> BRIEF
For the listing below, work out the number of lines that hold "destruct" and return that number alone.

> EXERCISE DATA
(** X7. A notification that fails never reverses the persistence: when
    the mail account is not configured or the delivery raises, the alert
    that was committed stays the last row of the table, with [email_sent]
    false, it is the value returned, and nothing is put in the outbox. *)
Theorem notification_failure_keeps_alert (cfg : Settings) (flt : Faults)
  (camera_id : Z) (alert_type : AlertType) (conf : Q) (frame : Frame)
  (meta : list string) (w : World) (camera : CameraRow) :
  (should_send_alert cfg camera_id (alert_value alert_type) w).1 = Ok true ->
  db_cameras w !! camera_id = Some camera ->
  query_raises flt = false -> storage_raises flt = false ->
  valid_confidence conf = true -> commit_raises flt = false ->
  refresh_raises flt = false ->
  smtp_configured w = false \/ smtp_raises flt = true ->
  exists w' row,
    create_alert cfg flt camera_id alert_type conf frame meta w = (Ok (Some row), w') /\
    last (db_alerts w') = Some row /\ al_email_sent row = false /\
    al_camera_id row = camera_id /\ al_alert_type row = alert_type /\
    outbox w' = outbox w /\ db_pending w' = [].
Proof.
  intros Hgate Hcam Hq Hs Hv Hc Hrf Hmail.
  alert_prefix Hgate Hcam Hq Hs Hv Hc Hrf w.
  wcbv_in Hmail.
  destruct smtp; wcbv.
  - destruct Hmail as [Hmail | Hmail]; [discriminate |]. rewrite Hmail. wcbv.
    do 2 eexists. split; [reflexivity |]. wcbv. rewrite last_snoc. auto 10.
  - do 2 eexists. split; [reflexivity |]. wcbv. rewrite last_snoc. auto 10.
Qed.

Lemma notification_failure_keeps_alert_witness :
  exists w' row,
    create_alert default_settings no_faults 1 FALL (9 # 10) blank_frame []
      (one_camera_world scenario_clock) = (Ok (Some row), w') /\
    last (db_alerts w') = Some row /\ al_email_sent row = false /\
    al_camera_id row = 1 /\ al_alert_type row = FALL /\
    outbox w' = [] /\ db_pending w' = [].
Proof.
  apply (notification_failure_keeps_alert default_settings no_faults 1 FALL (9 # 10)
           blank_frame [] (one_camera_world scenario_clock) schoolyard);
    try (vm_compute; reflexivity).
  left. reflexivity.
Defined.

> YOUR SOLUTION
2